Task prompt: Scan the entries for the word "injection". Every line that has it should be copied.

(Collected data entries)
::::::

(** C22: nothing within the window is lost. When the packets of an interval of
    numbers arrive each once, starting with the first, none of them more than the
    window ahead of one still missing, within the hold time, and the backend
    accepts the writes, the backend receives exactly the interval, in order. *)
Theorem reorder_restores {W} (write : list byte → W → bool * W) (log : W → list (list byte))
    window hold (f : Z → list byte) s n t0 arrivals w :
  (∀ p w, log (write p w).2 = log w ++ [p]) → (∀ p w, (write p w).1 = true) →
  0 ≤ s → s + n < 2 ^ 32 → Z.max 1 window < 2 ^ 32 →
  a_seq <$> arrivals ≡ₚ seqZ s n → head (a_seq <$> arrivals) = Some s →
  Forall (λ a, a_payload a = f (a_seq a) ∧ t0 ≤ a_now a < t0 + hold) arrivals →
  (∀ i q m, (a_seq <$> arrivals) !! i = Some q → s ≤ m < q → m ∉ take i (a_seq <$> arrivals) →
     q - m < Z.max 1 window) →
  log (reorder_run write window hold new_reorder w arrivals).2 = log w ++ (f <$> seqZ s n).
Proof.
  intros Hlog Hok Hs Hn Hw Hperm Hhd Ha Hdisp.
  assert (∀ p w, log (write p w).2 = if (write p w).1 then log w ++ [p] else log w) as Hlog'.
  { intros p w'. by rewrite Hok. }
  assert (reorder_run write window hold new_reorder w arrivals =
    reorder_run write window hold (mkReorder true s ∅ t0) w arrivals ∨ a_now <$> arrivals = []) as [E|E].
  { destruct arrivals as [|a arrivals]; [by right|left]. injection Hhd as Hhd.
    unfold reorder_run; cbn [foldl fst snd].
    rewrite reorder_write_first, Hhd. f_equal. unfold reorder_write; cbn [initialized negb expected].
    rewrite Z.ltb_irrefl, Z.eqb_refl. pose proof (Hok (a_payload a) w) as Ho.
    destruct (write (a_payload a) w) as [ok w1]. cbn in Ho. by subst ok. }
  2: { by destruct arrivals. }
  rewrite E.
  pose proof (restore_run write log Hlog' s t0 f window Hok Hs hold arrivals [] (mkReorder true s ∅ t0) w (log w)) as H.
  assert (∀ q, q ∈ a_seq <$> arrivals ↔ s ≤ q < s + n) as Hin.
  { intros q. rewrite Hperm, elem_of_seqZ. lia. }
  assert (s ∈ a_seq <$> arrivals) as Hsn%Hin.
  { destruct arrivals; [done|]. injection Hhd as <-. by left. }
  clear E. destruct (reorder_run _ _ _ _ _ _) as [st' w']. cbn [snd].
  destruct H as [Hi [Hnot _]]; [| |done|..].
  - apply restore_start; lia.
  - split; [set_solver|by intros k ?%elem_of_nil].
  - rewrite Forall_forall in Ha |- *. intros a Hain. destruct (Ha a Hain).
    assert (s ≤ a_seq a < s + n) by (apply Hin, list_elem_of_fmap; eauto). split_and!; first [done|lia].
  - cbn. rewrite Hperm. apply NoDup_seqZ.
  - done.
  - cbn in Hi, Hnot. rewrite (res_log _ _ _ _ _ _ _ _ Hi). do 2 f_equal. f_equal.
    pose proof (res_expected _ _ _ _ _ _ _ _ Hi).
    destruct (decide (expected st' < s + n)).
    + exfalso. apply Hnot, Hin. lia.
    + destruct (decide (expected st' = s + n)); [lia|]. exfalso.
      pose proof (res_done _ _ _ _ _ _ _ _ Hi (s + n) ltac:(lia)) as Hd. cbn in Hd. apply Hin in Hd. lia.
Qed.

::::::

Answer to this task:
  { destruct arrivals as [|a arrivals]; [by right|left]. injection Hhd as Hhd.
  { destruct arrivals; [done|]. injection Hhd as <-. by left. }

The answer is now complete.